Around the time of the 1989 World Championships, Sergei Priakin, considered expendable by the Soviet National Team, was allowed by Soviet authorities to play for the Calgary Flames in the NHL. Looking to escape the rigid Soviet system and the iron hand of coach Viktor Tikhonov, whose 11 month a year training schedule had grown more than tiresome, the now 31 year old Fetisov also requested to be allowed a move to the NHL.

He met with great resistance at first, but with a new policy of openness now taking hold in the Soviet Union, as well as the Soviet officials desire for an influx of cash, Fetisov, along with seven other players, were allowed to leave for North America, with the stipulation that they continued to compete internationally for the Soviet Union.

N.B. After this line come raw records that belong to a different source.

(** * SPEKE engine and SpekeSession: a shallow embedding

    The development follows the two translation units of the repository:
    [SPEKE.h] (the password-authenticated key-exchange engine) and
    [SpekeSession.cpp] (the session that drives the engine over a stream
    socket).  The engine's method bodies are not part of the sources at
    hand, only their declarations are; those bodies are modelled from the
    specification and marked as such.  The session is translated from
    [SpekeSession.cpp] statement by statement. *)

From Stdlib Require Import ZArith Zpow_facts List Bool Lia.
From Stdlib Require Import Strings.String Strings.Ascii Strings.Byte.
From stdpp Require Import base option gmap strings pretty.

Import ListNotations.
Local Open Scope Z_scope.

(** ** Bytes and big integers *)

(** [Bytes] of the sources is a vector of octets. *)
Definition Bytes : Type := list byte.

Definition byte_of_Z (z : Z) : byte :=
  match Byte.of_N (Z.to_N (z mod 256)) with
  | Some b => b
  | None => x00
  end.

Definition Z_of_byte (b : byte) : Z := Z.of_N (Byte.to_N b).

Fixpoint bytes_eqb (a b : Bytes) : bool :=
  match a, b with
  | [], [] => true
  | x :: a', y :: b' => Byte.eqb x y && bytes_eqb a' b'
  | _, _ => false
  end.

(** Base-256 digits of a non-negative integer, least significant first.
    The fuel bounds the number of digits. *)
Fixpoint le_digits (fuel : nat) (z : Z) : Bytes :=
  match fuel with
  | O => []
  | S fuel' =>
      if z <=? 0 then [] else byte_of_Z z :: le_digits fuel' (z / 256)
  end.

Fixpoint from_le_digits (l : Bytes) : Z :=
  match l with
  | [] => 0
  | b :: l' => Z_of_byte b + 256 * from_le_digits l'
  end.

(** Modelled from the spec: the big-integer library's serialisation,
    "big-endian minimal-length unsigned encoding" ([BigNum.h] is not among
    the sources). *)
Definition to_bytes (z : Z) : Bytes :=
  rev (le_digits (S (Z.to_nat (Z.log2 z))) z).

(** Modelled from the spec: the big-integer library's parser of a
    big-endian unsigned byte string. *)
Definition from_bytes (l : Bytes) : Z :=
  fold_left (fun acc b => 256 * acc + Z_of_byte b) l 0.

Definition str_to_bytes (s : string) : Bytes := list_byte_of_string s.

(** ** External primitives *)

(** The hash, HMAC and HKDF primitives and the cipher parameter table are
    external collaborators: the engine is generic in them. *)
Class Primitives := {
  HASH : Bytes -> Bytes;
  HKDF : Bytes -> nat -> Bytes;
  HMAC : Bytes -> Bytes -> Bytes;
  KEY_LEN : nat;
  NONCE_LEN : nat
}.

(** ** The engine, [class SPEKE] *)

(** The data members of [class SPEKE], under the names of [SPEKE.h]
    ([mdctx_], an OpenSSL scratch context, carries no information). *)
Record SPEKE := mkSPEKE {
  p_ : Z;
  q_ : Z;
  gen_ : Z;
  privkey_ : Z;
  pubkey_ : Z;
  id_ : string;
  id_numbered_ : string;
  remote_id_numbered_ : string;
  remote_pubkey_ : Z;
  encryption_key_ : Bytes;
  nonce_ : Bytes;
  key_confirmation_data_ : Bytes;
  initialized_ : bool
}.

(** The failures of the engine named by the specification. *)
Inductive SpekeError :=
| NotInitialized
| AlreadyInitialized
| PeerKeyInvalid.

(** Lexicographic minimum and maximum of two ids, [std::min] and
    [std::max] on [std::string]. *)
Definition string_min (a b : string) : string :=
  if String.ltb b a then b else a.

Definition string_max (a b : string) : string :=
  if String.ltb a b then b else a.

Section Engine.
Context `{Primitives}.

(** Modelled from the spec: [SPEKE::make_generator], "generator =
    (H(password) mod p)^2 mod p". *)
Definition make_generator (password : Bytes) (modulus : Z) : Z :=
  ((from_bytes (HASH password) mod modulus) ^ 2) mod modulus.

(** Modelled from the spec: the increment-and-fetch on the process-wide
    registry [SPEKE::id_counts] ("appending a hyphen and the next value of
    the process-wide counter keyed on id").  The mutex makes the
    increments atomic: they are modelled one after the other, the
    registry threaded through.  The specification places the increment in
    the constructor and records the policy as an open question; the class
    comment in [SPEKE.h] places it in [ProvideRemotePublicKeyIdPair]. *)
Definition next_id_count (id : string) (id_counts : gmap string nat)
  : nat * gmap string nat :=
  let n := S (default O (id_counts !! id)) in
  (n, <[id := n]> id_counts).

Definition number_id (id : string) (n : nat) : string :=
  id +:+ "-" +:+ pretty n.

(** Modelled from the spec: the constructor [SPEKE::SPEKE] (section 4.1,
    steps 1 to 5).  [entropy] is the output of the random source from
    which the private key is drawn in [1, q-1]; [id_counts] is the
    process-wide registry, threaded through.  [None] is a rejected
    construction, which leaves the registry as it was. *)
Definition SPEKE_new (id : string) (password : Bytes) (safe_prime : Z)
    (entropy : Z) (id_counts : gmap string nat)
  : option SPEKE * gmap string nat :=
  if negb ((0 <? safe_prime) && Z.odd safe_prime) then (None, id_counts)
  else
    let q := (safe_prime - 1) / 2 in
    let g := make_generator password safe_prime in
    if (g <=? 1) || (g =? safe_prime - 1) then (None, id_counts)
    else
      let priv := 1 + entropy mod (q - 1) in
      let pub := (g ^ priv) mod safe_prime in
      let '(n, id_counts') := next_id_count id id_counts in
      (Some {| p_ := safe_prime; q_ := q; gen_ := g;
               privkey_ := priv; pubkey_ := pub;
               id_ := id; id_numbered_ := number_id id n;
               remote_id_numbered_ := ""; remote_pubkey_ := 0;
               encryption_key_ := []; nonce_ := [];
               key_confirmation_data_ := [];
               initialized_ := false |},
       id_counts').

(** [SPEKE::GetId], as defined inline in [SPEKE.h]: it returns [id_]. *)
Definition GetId (e : SPEKE) : string := id_ e.

(** Modelled from the spec: [public_key()] "returns big-endian byte
    serialization of pubkey". *)
Definition GetPublicKey (e : SPEKE) : Bytes := to_bytes (pubkey_ e).

(** Modelled from the spec: [SPEKE::make_keying_material],
    KM = H(A || B || to_bytes X || to_bytes Y || to_bytes Z). *)
Definition make_keying_material (e : SPEKE) (peer_id : string)
    (peer_pubkey : Z) : Bytes :=
  HASH (str_to_bytes (string_min (id_numbered_ e) peer_id)
        ++ str_to_bytes (string_max (id_numbered_ e) peer_id)
        ++ to_bytes (Z.min (pubkey_ e) peer_pubkey)
        ++ to_bytes (Z.max (pubkey_ e) peer_pubkey)
        ++ to_bytes ((peer_pubkey ^ privkey_ e) mod p_ e)).

(** Modelled from the spec: [SPEKE::make_encryption_key], HKDF with empty
    salt and info; the first [KEY_LEN] bytes are the key, the next
    [NONCE_LEN] the nonce. *)
Definition make_encryption_key (keying_material : Bytes) : Bytes * Bytes :=
  let okm := HKDF keying_material (KEY_LEN + NONCE_LEN) in
  (firstn KEY_LEN okm, firstn NONCE_LEN (skipn KEY_LEN okm)).

(** Modelled from the spec: [SPEKE::gen_kcd], an HMAC under the
    encryption key. *)
Definition gen_kcd (encryption_key : Bytes) (first_id second_id : string)
    (first_pubkey second_pubkey : Z) : Bytes :=
  HMAC encryption_key
    (str_to_bytes first_id ++ str_to_bytes second_id
     ++ to_bytes first_pubkey ++ to_bytes second_pubkey).

(** The key-confirmation data this engine expects from its peer. *)
Definition kcd_remote (e : SPEKE) : Bytes :=
  gen_kcd (encryption_key_ e) (id_numbered_ e) (remote_id_numbered_ e)
    (pubkey_ e) (remote_pubkey_ e).

Definition valid_remote_pubkey (e : SPEKE) (v : Z) : bool :=
  (1 <? v) && (v <? p_ e - 1) && negb (v =? gen_ e).

(** Modelled from the spec: [SPEKE::ProvideRemotePublicKeyIdPair].  The
    method mutates the engine: the result is the failure, if any, and the
    engine after the call.  The specification counts a malformed remote
    id among the causes of [PeerKeyInvalid] without saying what makes an
    id malformed; no id is rejected here. *)
Definition ProvideRemotePublicKeyIdPair (remote_pubkey : Bytes)
    (remote_id : string) (e : SPEKE) : option SpekeError * SPEKE :=
  if initialized_ e then (Some AlreadyInitialized, e)
  else
    let v := from_bytes remote_pubkey in
    if negb (valid_remote_pubkey e v) then (Some PeerKeyInvalid, e)
    else
      let km := make_keying_material e remote_id v in
      let '(key, nonce) := make_encryption_key km in
      (None,
       {| p_ := p_ e; q_ := q_ e; gen_ := gen_ e;
          privkey_ := privkey_ e; pubkey_ := pubkey_ e;
          id_ := id_ e; id_numbered_ := id_numbered_ e;
          remote_id_numbered_ := remote_id; remote_pubkey_ := v;
          encryption_key_ := key; nonce_ := nonce;
          key_confirmation_data_ :=
            gen_kcd key remote_id (id_numbered_ e) v (pubkey_ e);
          initialized_ := true |}).

(** Modelled from the spec: [SPEKE::check_initialized] and the accessors
    guarded by it. *)
Definition check_initialized {A} (e : SPEKE) (a : A) : SpekeError + A :=
  if initialized_ e then inr a else inl NotInitialized.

Originally drafted by the Montreal Canadiens in 1978, Fetisov's name was put back into the draft in 1983 when he was selected by the New Jersey Devils. The new Soviet players had an immediate impact on the NHL, even as they dealt with various instances of culture shock and a less than warm welcome by Canadians who felt their jobs were being taken.

"For the first 25 games or so, my partners didn't understand my style and I didn't understand the style of the NHL, but we all learned a lot and I thought I had a very good second half," said Fetisov. "It was tough to get out of the country, to fight against a Communist system. And it was tough when I got here (the NHL) for a couple years," Slava admitted. "Many times I would think, 'Why am I here; why did I do it?' I was a big player in Europe and people knew me. Here, all of a sudden, I had to struggle. But I keep telling myself I have to fight through this stuff."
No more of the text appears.